Texas medical leaders preparing for potential ICU bed shortages have discussed taking a patient’s vaccination status into account when making critical care decisions.
The Dallas Morning Post published the contents of a leaked email sent to members of the North Texas Mass Critical Care Task Force from co-chair Dr Robert Fine.
It quoted a section that said: “COVID-19 vaccination decreases severe infection and death. Vaccine status therefore may be considered when making triage decisions as part of the physician’s assessment of each individual’s likelihood of survival.”
The planned strategy caused outcry, as medical ethicists pointed out that factoring in vaccination status would unfairly impact low-income people and people of colour – groups who have been historically disadvantaged when it comes to accessing medical care.
Dr Harald Schmidt, a professor of medical ethics and health policy at the University of Pennsylvania, said such an approach would risk adding to existing injustices.

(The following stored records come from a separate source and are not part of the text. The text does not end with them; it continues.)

Definition promptTargets (policies : list PolicyEntry) (stdin : string) : list TargetConfig * string :=
  match Scanln stdin with
  | (None, rest) => ([], rest)
  | (Some input, rest) => prompt_targets (EffectiveID <$> policies) (comma_list input) rest
  end.

(** ** The command *)

Definition emptyConfigTemplate : string := "# complytime.yaml - workspace configuration
# See: docs/QUICK_START.md, man complyctl, or complyctl init --help
#
# policies — OCI references to Gemara policy bundles (required, at least one)
#   policies:
#     - url: registry.example.com/policies/my-policy:v1.0
#       id: my-policy    # optional; auto-derived from URL path if omitted
#
# complypacks — provider-specific content bundles (optional)
#   complypacks:
#     - url: registry.example.com/complypacks/my-complypack:v1.0
#       id: my-complypack
#
# targets — systems to evaluate (reference policies by their effective ID)
#   targets:
#     - id: local
#       policies:
#         - my-policy
#       variables:           # provider-specific; run 'complyctl doctor --verbose'
#         profile: my-profile
#         api_token: ${MY_TOKEN}  # ${VAR} expanded from environment
#
# variables — workspace-scoped constants (no ${VAR} expansion)
#   variables:
#     output_dir: /tmp/results
#
# verification — OCI signature verification (optional)
#   verification:
#     issuer: https://token.actions.githubusercontent.com
#     identity: https://github.com/org/repo/.github/workflows/release.yml@refs/tags/*
#   # or keyed: key: /path/to/cosign.pub
policies: []
targets: []
".

Definition writeEmptyConfigTemplate (p : path) : io (result unit) := os_WriteFile p emptyConfigTemplate 384.

Definition create_failed (e : error) : error := Wrapf "failed to create workspace configuration: " e "".

Context {cfgCodec : Codec WorkspaceConfig}.

(** The command in the workspace directory [baseDir]. *)
Definition init_in (baseDir : path) (stdin : string) : io (result unit) :=
  let! ws := NewWorkspace baseDir in
  let workspace := ws.1 in
  let! exists_ := Exists workspace in
  if (exists_ : bool) then io_ret (Err (Errorf (path_text (ws_configPath workspace) +:+ " already exists")))
  else
  do! _ := EnsureDir workspace
    orelse (fun e => Wrapf ("failed to create " +:+ WorkspaceDir +:+ " directory: ") e "") in
  match promptPolicies stdin with
  | None => io_ret (Err (Errorf "promptPolicies: out of fuel"))
  | Some (policies, rest) =>
      if bool_decide (policies = []) then
        do! _ := writeEmptyConfigTemplate (ws_configPath workspace) orelse create_failed in
        io_ret (Ok tt)
      else
        let '(targets, _) := promptTargets policies rest in
        do! _ := Save (SetConfig workspace (MkWorkspaceConfig 0 policies [] targets ∅ None))
          orelse create_failed in
        io_ret (Ok tt)
  end.

Definition init_run (os : goos) (env : environ) (cwd : path) (flag stdin : string) : io (result unit) :=
  do! baseDir := ResolveWorkspaceDir cwd os env flag orelse (fun e => e) in
  init_in baseDir stdin.
End prompts.

(** ** The providers command *)

(** [filepath.Rel] of clean absolute paths: no error is possible. *)
Fixpoint filepath_Rel_segments (base targ : path) : path :=
  match base, targ with
  | x :: base', y :: targ' =>
      if bool_decide (x = y) then filepath_Rel_segments base' targ'
      else ((fun _ => "..") <$> base) ++ targ
  | _, _ => ((fun _ => "..") <$> base) ++ targ
  end.

Definition filepath_Rel (base targ : path) : string :=
  match filepath_Rel_segments base targ with
  | [] => "."
  | l => join "/" l
  end.

Section providers.
  Context {packCodec : Codec PackConfig} {stCodec : Codec State} {launcher : Launcher}.

Definition describeProvider (lp : LoadedProvider) : string * string :=
  match Describe (Client lp) tt with
  | Err _ => ("ERROR", "")
  | Ok resp => if negb (Desc_Healthy resp) then ("unhealthy", "") else ("healthy", Desc_Version resp)
  end.

Definition lookupComplypackVersion (cc : ComplypackCache) (state : option State) (evaluatorID : string)
    : io string :=
  let! r := LookupByEvaluatorID cc state evaluatorID in
  io_ret (match r with
          | Ok (Some (_, cfg)) => if bool_decide (Pack_Version cfg = "") then "none" else Pack_Version cfg
          | _ => "none"
          end).

(** PROVIDER ID, PATH, STATUS, VERSION and COMPLYPACK. *)
Fixpoint buildProviderRows (providers : list LoadedProvider) (providerDir : path) (cc : ComplypackCache)
    (state : option State) : io (list (list string)) :=
  match providers with
  | [] => io_ret []
  | lp :: rest =>
      let '(status, version) := describeProvider lp in
      let relPath := filepath_Rel providerDir (ExecutablePath (Info lp)) in
      let! packVersion := lookupComplypackVersion cc state (PI_EvaluatorID (Info lp)) in
      let! rows := buildProviderRows rest providerDir cc state in
      io_ret ([PI_EvaluatorID (Info lp); relPath; status; version; packVersion] :: rows)
  end.

Definition providers_directories (os : goos) (env : environ) : result (path * path * path) :=
  try providerDir := ResolveProviderDir os env
    orelse (fun e => Wrapf "failed to resolve provider directory: " e "") in
  try cacheDir := ResolveCacheDir os env
    orelse (fun e => Wrapf "failed to resolve cache directory: " e "") in
  try dataDir := ResolveDataDir os env
    orelse (fun e => Wrapf "failed to resolve data directory: " e "") in
  Ok (providerDir, cacheDir, dataDir).

(** The table; no rows when no provider is found. *)
Definition providers_in (providerDir cacheDir dataDir : path) : io (result (list (list string))) := fun w =>
  let sysDir := ResolveSystemProviderDir (w_env w) in
  (let! r := LoadProviders providerDir (path_join [] sysDir) ∅ in
   match r with
   | (Err e, _) => io_ret (Err (Wrapf "provider discovery failed: " e ""))
   | (Ok _, m) =>
       match ListProviders m with
       | [] => io_ret (Ok [])
       | providers =>
           let! st := LoadState dataDir in
           let cacheState := match st with Ok s => Some s | Err _ => None end in
           let! rows := buildProviderRows providers providerDir
                          (NewComplypackCache cacheDir (w_env w)) cacheState in
           io_ret (Ok rows)
       end
   end) w.

Definition providers_run (os : goos) (env : environ) : io (result (list (list string))) :=
  match providers_directories os env with
  | Err e => io_ret (Err e)
  | Ok (providerDir, cacheDir, dataDir) => providers_in providerDir cacheDir dataDir
  end.
End providers.

(** ** What is read *)

(** A word: what a line can hold. *)
Definition word (w : string) : Prop := w <> "" /\ str_exists is_space w = false.

Lemma scan_word_app w rest :
  str_exists is_space w = false -> (rest = "" \/ exists c r, rest = String c r /\ is_space c = true) ->
  scan_word (w +:+ rest) = (w, rest).
Proof.
  intros Hw Hr. induction w as [|c w IH]; cbn in *.
  - destruct Hr as [->|(c & r & -> & Hc)]; cbn; [done|by rewrite Hc].
  - apply orb_false_iff in Hw as [Hc Hw]. by rewrite Hc, IH.
Qed.

Lemma Scanln_line w rest : word w -> Scanln (line w +:+ rest) = (Some w, rest).
Proof.
  intros [Hne Hw]. unfold Scanln, line. rewrite append_assoc.
  assert (skip_space (w +:+ String nl_byte "" +:+ rest) = inl (w +:+ String nl_byte "" +:+ rest)) as ->.
  { destruct w as [|c w]; [done|]. cbn [str_exists] in Hw. apply orb_false_iff in Hw as [Hc _].
    change (String c w +:+ String nl_byte "" +:+ rest) with (String c (w +:+ String nl_byte "" +:+ rest)).
    cbn [skip_space]. destruct (Ascii.eqb_spec c "010") as [->|_]; [done|by rewrite Hc]. }
  rewrite scan_word_app; [done|done|]. right. by eexists nl_byte, _.
Qed.

Lemma Scanln_empty_line rest : Scanln (line "" +:+ rest) = (None, rest).
Proof. done. Qed.

Lemma word_trimmed w : word w -> trim_space w = w.
Proof.
  intros [_ Hw]. unfold trim_space.
  assert (trim_left_space w = w) as ->.
  { destruct w as [|c w]; [done|]. cbn in *. apply orb_false_iff in Hw as [-> _]. done. }
  induction w as [|c w IH]; [done|]. cbn in *. apply orb_false_iff in Hw as [Hc Hw]. rewrite (IH Hw), Hc.
  by destruct w.
Qed.

(** Reading consumes, and only a word is read. *)
Lemma skip_space_spec s :
  match skip_space s with
  | inl s' => (String.length s' <= String.length s)%nat /\ exists c r, s' = String c r /\ is_space c = false
  | inr rest => (String.length rest <= String.length s)%nat
  end.
Proof.
  induction s as [|c s IH]; cbn [skip_space String.length]; [done|]. destruct (Ascii.eqb c "010"); [cbn; lia|].
  destruct (is_space c) eqn:Hc; [|split; [done|by eexists _, _]].
  destruct (skip_space s); [destruct IH as [? ?]; split; [lia|done]|lia].
Qed.

Lemma scan_word_spec s : let '(w, rest) := scan_word s in
  s = w +:+ rest /\ str_exists is_space w = false.
Proof.
  induction s as [|c s IH]; cbn; [done|]. destruct (is_space c) eqn:Hc; [done|].
  destruct (scan_word s) as [w rest]. destruct IH as [-> Hw]. cbn. by rewrite Hc.
Qed.

Lemma scan_line_end_length s : (String.length (scan_line_end s).2 <= String.length s)%nat.
Proof.
  induction s as [|c s IH]; cbn [scan_line_end String.length]; [done|].
  destruct (Ascii.eqb c "010"); [cbn; lia|]. destruct (is_space c); cbn; lia.
Qed.

Lemma Scanln_spec s : let '(r, rest) := Scanln s in
  (String.length rest <= String.length s)%nat /\
  forall w, r = Some w -> word w /\ (String.length rest < String.length s)%nat.
Proof.
  unfold Scanln. pose proof (skip_space_spec s) as Hs. destruct (skip_space s) as [s'|rest]; [|done].
  destruct Hs as [Hlen (c & r & -> & Hc)]. pose proof (scan_word_spec (String c r)) as Hw.
  destruct (scan_word (String c r)) as [w rest] eqn:E. destruct Hw as [Heq Hw].
  pose proof (scan_line_end_length rest) as Hend. destruct (scan_line_end rest) as [ended rest']. cbn in Hend.
  assert (w <> "") as Hne.
  { cbn in E. rewrite Hc in E. destruct (scan_word r). by injection E as <- _. }
  assert (String.length rest < String.length (String c r))%nat as Hlt.
  { rewrite Heq, length_append. destruct w as [|c' w]; [done|]. cbn [String.length]. lia. }
  split; [lia|]. intros w' Hw'. destruct ended; [|done]. injection Hw' as <-. split; [done|lia].
Qed.

(** ** What the prompts accept *)

Section prompt_facts.
  Context {hs : HostSyntax}.

(** An entry the prompt accepts. *)
Definition prompted (p : PolicyEntry) : Prop :=
  word (PE_URL p) /\ ValidateOCIRef (PE_URL p) = None /\ (PE_ID p = "" \/ word (PE_ID p)) /\
  PE_Verification p = None /\ PE_SkipVerify p = false.

Lemma prompt_policies_spec fuel stdin policies seen :
  (String.length stdin < fuel)%nat -> Forall prompted policies -> NoDup (PE_URL <$> policies) ->
  (forall u, u ∈ seen <-> u ∈ PE_URL <$> policies) ->
  exists ps rest, prompt_policies fuel stdin policies seen = Some (policies ++ ps, rest) /\
    Forall prompted (policies ++ ps) /\ NoDup (PE_URL <$> (policies ++ ps)).
Proof.
  revert stdin policies seen. induction fuel as [|fuel IH]; intros stdin policies seen Hf Hp Hnd Hseen; [lia|].
  cbn [prompt_policies]. pose proof (Scanln_spec stdin) as Hs. destruct (Scanln stdin) as [[w|] rest].
  2:{ exists [], rest. rewrite app_nil_r. by split_and!. }
  destruct Hs as [_ Hs]. destruct (Hs w eq_refl) as [Hw Hlt]. cbv zeta. rewrite (word_trimmed w Hw).
  rewrite bool_decide_eq_false_2 by apply Hw.
  case_bool_decide as Hv; [apply IH; [lia|done..]|]. case_bool_decide as Hin; [apply IH; [lia|done..]|].
  pose proof (Scanln_spec rest) as Hs'. destruct (Scanln rest) as [id rest'] eqn:E. destruct Hs' as [Hlen Hid].
  set (entry := MkPolicyEntry w (trim_space (default "" id)) None false).
  destruct (IH rest' (policies ++ [entry]) ({[w]} ∪ seen)) as (ps & r & Hr & Hall & Hnd').
  - lia.
  - apply Forall_app. split; [done|]. apply Forall_singleton. split_and!; [done| | |done|done].
    + by apply eq_None_not_Some.
    + destruct id as [id|]; [|by left]. destruct (Hid id eq_refl) as [Hword _]. right.
      change (word (trim_space id)). by rewrite (word_trimmed _ Hword).
  - rewrite fmap_app. apply NoDup_app. split_and!; [done| |apply NoDup_singleton]. intros u Hu.
    intros ->%list_elem_of_singleton. by apply Hin, Hseen.
  - intros u. rewrite fmap_app, elem_of_app, elem_of_union, Hseen. cbn. set_solver.
  - exists (entry :: ps), r. rewrite <-app_assoc in *. done.
Qed.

“This policy pretends that it is just focusing on objective medical knowledge, but it ignores societal injustices,” Dr Schmidt said. “In such cruel clarity, COVID-19 has exposed the consequences of the structural inequities that we’ve had so long. That’s why it’s critical that we don’t add to that, and in this case, we risk that.”
Dr Mark Casanova, a spokesperson for the task force was interviewed about the planned policy on NBC 5 shortly after the email was leaked. He described it as a brief internal memo summarising task force discussions for members, adding that vaccine status was something doctors could consider in limited situations.
However, in a second interview later the same evening, Dr Casanova appeared to reverse the group’s decision. Having spoken with members of the task force, he said the email had been a “homework assignment” to prompt feedback.
In the future, he clarified, vaccination status would not be among the factors hospitals are told to consider when making critical care triage decisions.
“In the midst of this reconvening, and exploration and discussion with various triage committee members, the consensus is vaccination status, or more specifically a lack of a vaccine will not be considered as part of any exclusion criteria for treating patients,” he said.